Getting started with your own data

To use this package with your own data, you will need labeled .wav files organized by class. Each class should have its own folder, with at least one class designated as ‘noise’ to help the model distinguish target signals from background sounds.

Preparing your data

  1. Organize Your Data:
    • Create a separate folder for each class, ensuring that all .wav files belonging to a class are placed in the corresponding folder.

    • Example directory structure:

      my_data/
      ├── bird_1/
      │   ├── file1.wav
      │   ├── file2.wav
      │   └── ...
      ├── noise/
      │   ├── file1.wav
      │   ├── file2.wav
      │   └── ...
  2. Ensure Consistent File Formats:
    • All .wav files should have the same sample rate to maintain consistency in training.
    • Make sure that each folder contains only .wav files corresponding to the correct label. Incorrect labeling can lead to poor model performance.
  3. Generating Spectrogram Images:
    • The spectrogram_images function will convert .wav files into spectrogram images for training.
    • You can specify the frequency range, output paths, and dataset split proportions (training, validation, and test). To follow machine learning best practices, your test data should be completely separate from training and validation sets.

Example code to process your own data

# Define your dataset path
MyDatapath <- "path/to/your/data"

# Create spectrogram images from your labeled .wav files
spectrogram_images(
  trainingBasePath = MyDatapath,
  outputBasePath = "data/trainingimages/",
  minfreq.khz = 0.4,
  maxfreq.khz = 1.6,
  random = FALSE,
  splits = c(0.7, 0.3, 0.0), # Adjust training, validation, and test split as needed
  new.sampleratehz = "NA"
)

Getting started with multi-class example data.

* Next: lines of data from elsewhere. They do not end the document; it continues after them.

Lemma constructor_rebuilds (properties : Properties) :
  Forall (fun r => rebuilds_data (r_handler r))
    (constructor fns StringToNumber mongoose properties).
Proof.
  unfold constructor. repeat apply Forall_app_2.
  - apply hooker_rebuilds_all.
  - destruct (store properties) as [s|]; [|constructor].
    destruct (String.eqb s EmptyString); [constructor|apply crud_rebuilds].
  - apply hooker_rebuilds_all.
Qed.

Lemma run_chain_rebuilds (handlers : list Handler) (request : Request) :
  Forall rebuilds_data handlers ->
  forall i, i ∈ invoked (run_chain handlers request) ->
    arg i = spread (body request) (query request).
Proof.
  induction 1 as [|h rest Hh _ IH]; cbn; [intros i Hi; by apply elem_of_nil in Hi|].
  intros i. destruct (action (h request)) eqn:Hact; cbn.
  - apply Hh.
  - rewrite elem_of_app. intros [Hi|Hi]; [by apply Hh | by apply IH].
  - apply Hh.
Qed.

Lemma dispatch_rebuilds (routes : list Route) (request : Request) :
  Forall (fun r => rebuilds_data (r_handler r)) routes ->
  forall i, i ∈ invoked (dispatch routes request) ->
    arg i = spread (body request) (query request).
Proof.
  intros Hall. unfold dispatch. apply run_chain_rebuilds.
  induction Hall as [|r l Hr _ IH]; cbn; [constructor|].
  destruct (matched request r); cbn; [constructor|]; done.
Qed.

(** *** What each handler asks of its collaborator *)

(** The handler of a hook reaches the heap only through what the hook
    returns on the merged record, and that outcome decides what it does. *)
Lemma hook_handler_asks (name key : string) (value : Subservice) (f : Ref)
    (hook : HookKind) (request : Request) :
  let data := spread (body request) (query request) in
  exists k : Call Payload -> Run,
    (forall fns',
       r_handler (addservices_hooker fns' name key value f hook) request = k (fns' f data))
    /\ (forall e, k (Throws e) = {| calls := [Invoke (Fn f) data]; action := Raise e |})
    /\ (forall e,
          k (Returns (Rejected e))
          = {| calls := [Invoke (Fn f) data];
               action :=
                 Respond {| status := 422;
                            sent := {| message := s_error value;
                                       payload := PData data;
                                       debug := Some (err_message e) |} |} |})
    /\ (forall result,
          calls (k (Returns (Fulfilled result))) = [Invoke (Fn f) data]
          /\ (hook = hook_before ->
              action (k (Returns (Fulfilled result))) = Next (Some result))
          /\ (forall array,
                hook = hook_after -> hooks_after value = Some array ->
                action (k (Returns (Fulfilled result)))
                = if indexOf f array =? Z.of_nat (length array) - 1
                  then Respond {| status := 200;
                                  sent := {| message := s_message value;
                                             payload := result;
                                             debug := None |} |}
                  else Next (Some result))).
Proof.
  intros data.
  exists (fun outcome =>
            r_handler (addservices_hooker (fun _ _ => outcome) name key value f hook)
              request).
  split; [reflexivity|]. split; [reflexivity|]. split; [reflexivity|].
  intros result. split; [reflexivity|]. split.
  - by intros ->.
  - intros array -> Harray. cbn. by rewrite Harray.
Qed.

For more information on the example data included please refer to: https://zenodo.org/records/14213067.

To follow best practices we want to use training and test data from different passive acoustic monitoring arrays. These clips are from Danum Valley Conservation Area, Sabah, Malaysia, but are taken from two different arrays. The “spectrogram_images” function takes folders organized and labeled by signal type, and creates training, validation, or test folders using the “splits” specified in the function call. In the example below 70% of the data is used for training and 30% for validation.

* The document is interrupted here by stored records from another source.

(** X11: the error cell reflects the status fetch that settled last and
    nothing else: it holds that fetch's failure message, or nothing if that
    fetch succeeded, whatever happened before it and whatever logs and
    service fetches settled after it; before any status fetch has settled it
    holds nothing. *)
Theorem error_reflects_latest_status (rest : list Settled) :
  existsb isStatusSettled rest = false ->
  error (run rest) = None /\
  forall (evs : list Settled) (o : FetchOutcome SystemStatus),
    error (run (evs ++ StatusSettled o :: rest)) = statusFailure o /\
    loading (run (evs ++ StatusSettled o :: rest)) = false.
Proof.
  intros H. split; [unfold run; now rewrite error_fold |].
  intros evs o. unfold run. rewrite fold_left_app. cbn [fold_left step].
  split.
  - rewrite (error_fold rest _ H). apply error_fetchStatus.
  - rewrite loading_fold, loading_fetchStatus. reflexivity.
Qed.

Lemma error_reflects_latest_status_witness :
  error (run [StatusSettled (Rejected "Failed to fetch");
              StatusSettled (Resolved (mkResponse true (Parsed twoHyphens)));
              LogsSettled serverErrorBody]) = None.
Proof.
  exact (proj1 (proj2 (error_reflects_latest_status [LogsSettled serverErrorBody] eq_refl)
                  [StatusSettled (Rejected "Failed to fetch")]
                  (Resolved (mkResponse true (Parsed twoHyphens))))).
Defined.

(** X12: the status cell is emptied only by a response with [ok] whose
    body parses to [null]: from a state that holds a status, a status fetch
    leaves the cell empty exactly at that outcome, so no failure clears it;
    logs and service fetches never touch it; over a run without such a
    response the cell is empty exactly when no status payload was received;
    and such a response always empties it. *)
Theorem status_cleared_only_by_null :
  (forall (st : ViewState) (o : FetchOutcome SystemStatus),
      status st <> None ->
      (status (fetchStatus st o) = None <->
       o = Resolved (mkResponse true ParsedNull))) /\
  (forall (st : ViewState) (o : FetchOutcome TextBody),
      status (fetchLogs st o) = status st /\
      status (fetchService st o) = status st) /\
  (forall evs : list Settled,
      existsb isStatusNull evs = false ->
      (status (run evs) = None <-> existsb isStatusReceived evs = false)) /\
  (forall evs : list Settled,
      status (run (evs ++ [StatusSettled (Resolved (mkResponse true ParsedNull))])) =
      None).
Proof.
  split; [| split; [| split]].
  - intros st o N. rewrite status_fetchStatus.
    destruct o as [? | [[|] [? | ? | ]]]; simpl;
      split; intros E; try contradiction; try discriminate; reflexivity.
  - intros st o. split; [apply status_fetchLogs | apply status_fetchService].
  - intros evs N. unfold run. rewrite (status_fold_received evs _ N). simpl. tauto.
  - intros evs. unfold run. rewrite fold_left_app. reflexivity.
Qed.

We create spectrogram images of the sound files.

# Link to training clips on Zenodo
ZenodoLink <- "https://zenodo.org/records/14213067/files/trainingclips.zip?download=1"

# Create data folder in your working directory
dir.create("data")

# Download into specified zip file location
download.file(url = ZenodoLink, destfile = "data/trainingclips.zip", method = "curl")

# Unzip folder
exdir <- "data/"
utils::unzip(zipfile = "data/trainingclips.zip", exdir = exdir)

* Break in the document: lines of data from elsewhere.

Lemma C5_unresolved_summarizer_witness :
  let E := scriptedEnv (Resolved "S") silent silent in
  let a := sampleAgent [Chat] (Some (samplePolicy OpenAI 5)) in
  let w := sampleWorld (earlier 5) false "sixth" in
  let a1 := sampleAgent [Chat] (Some (samplePolicy OpenAI 1)) in
  let w0 := sampleWorld [] false "hi" in
  let um0 := plainMessage "msg-1700000000000" user "hi" in
  findConfig (llmConfigs (store w)) OpenAI = None
  /\ (exists w' err,
        submit E "node-1" (Some a) w = Returns tt w'
        /\ getSession w' "node-1"
           = earlier 5 ++ [plainMessage "msg-1700000000000" user "sixth"; err]
        /\ sender err = agent
        /\ isError err = true
        /\ text err = "Erreur: Summarization LLM OpenAI not configured."
        /\ msgId err = "msg-1700000000001"
        /\ isExecuting w' "node-1" = false
        /\ eventsSince w (submit E "node-1" (Some a) w) = [])
  /\ manageHistory E "node-1" (llmConfigs (store w0)) a1 (getSession w0 "node-1") um0
       (begun "node-1" um0 w0) = Returns [um0] (begun "node-1" um0 w0)
  /\ exists w' post added,
       submit E "node-1" (Some a1) w0 = Returns tt w'
       /\ eventsSince w0 (submit E "node-1" (Some a1) w0)
          = primaryCall a1 sampleGeminiConfig [um0] :: post
       /\ toolPhase a1 (apiKey sampleGeminiConfig) post
       /\ isExecuting w' "node-1" = false
       /\ getSession w' "node-1" = um0 :: added.
Proof.
  intros E a w a1 w0 um0.
  split; [reflexivity|]. split.
  - apply (C5_unresolved_summarizer_fails_turn E "node-1" a w
             (plainMessage "msg-1700000000000" user "sixth")
             sampleGeminiConfig (samplePolicy OpenAI 5)).
    + unfold accepted. split; [left; reflexivity|]. repeat split; reflexivity.
    + reflexivity.
    + reflexivity.
    + right; right; right. vm_compute. lia.
    + reflexivity.
    + vm_compute. discriminate.
  - apply (C5_unresolved_summarizer_fails_turn E "node-1" a1 w0 um0
             sampleGeminiConfig (samplePolicy OpenAI 1)).
    + unfold accepted. split; [left; reflexivity|]. repeat split; reflexivity.
    + reflexivity.
    + reflexivity.
    + right; right; right. vm_compute. lia.
    + reflexivity.
    + reflexivity.
Defined.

# Check folder composition
TrainingDatapath <- paste(exdir, "trainingclips", sep = "")

# Check folder names
list.files(TrainingDatapath)

# Create spectrogram images
spectrogram_images(
  trainingBasePath = TrainingDatapath,
  outputBasePath = "data/trainingimages/",
  minfreq.khz = 0.4,
  maxfreq.khz = 1.6,
  random = FALSE,
  splits = c(0.7, 0.3, 0), # Assign proportion to training, validation, or test folders
  new.sampleratehz = "NA"
)

This dataset contains five classes including: female northern grey gibbons, helmeted hornbills, rhinoceros hornbills, and great argus pheasants. The data also contain a noise category.

“Representative spectrogram images”

Download example test files on Zenodo and convert to spectrogram images

The “spectrogram_images” function below puts 100% of the test images into the test folder. This dataset contains the same five classes as the training data.

library(gibbonNetR)

# Link to multi-class test clips on Zenodo
ZenodoLink <- "https://zenodo.org/records/14213067/files/testclips.zip?download=1"

# Download into specified zip file location
download.file(url = ZenodoLink, destfile = "data/testclips.zip", method = "curl")

# Unzip folder
exdir <- "data/"
utils::unzip(zipfile = "data/testclips.zip", exdir = exdir)

# Check folder composition
TestDatapath <- paste(exdir, "testclips", sep = "")

# Check folder names
list.files(TestDatapath)

# Create spectorgram images
spectrogram_images(
  trainingBasePath = TestDatapath,
  outputBasePath = "data/testimages/",
  minfreq.khz = 0.4,
  maxfreq.khz = 1.6,
  splits = c(0, 0, 1), # Assign proportion to training, validation, or test folders
  new.sampleratehz = "NA"
)

Get started with binary example data.

We create spectrogram images of the binary sound files.

# Link to training clips on Zenodo
ZenodoLink <- "https://zenodo.org/records/14213067/files/trainingclipsbinary.zip?download=1"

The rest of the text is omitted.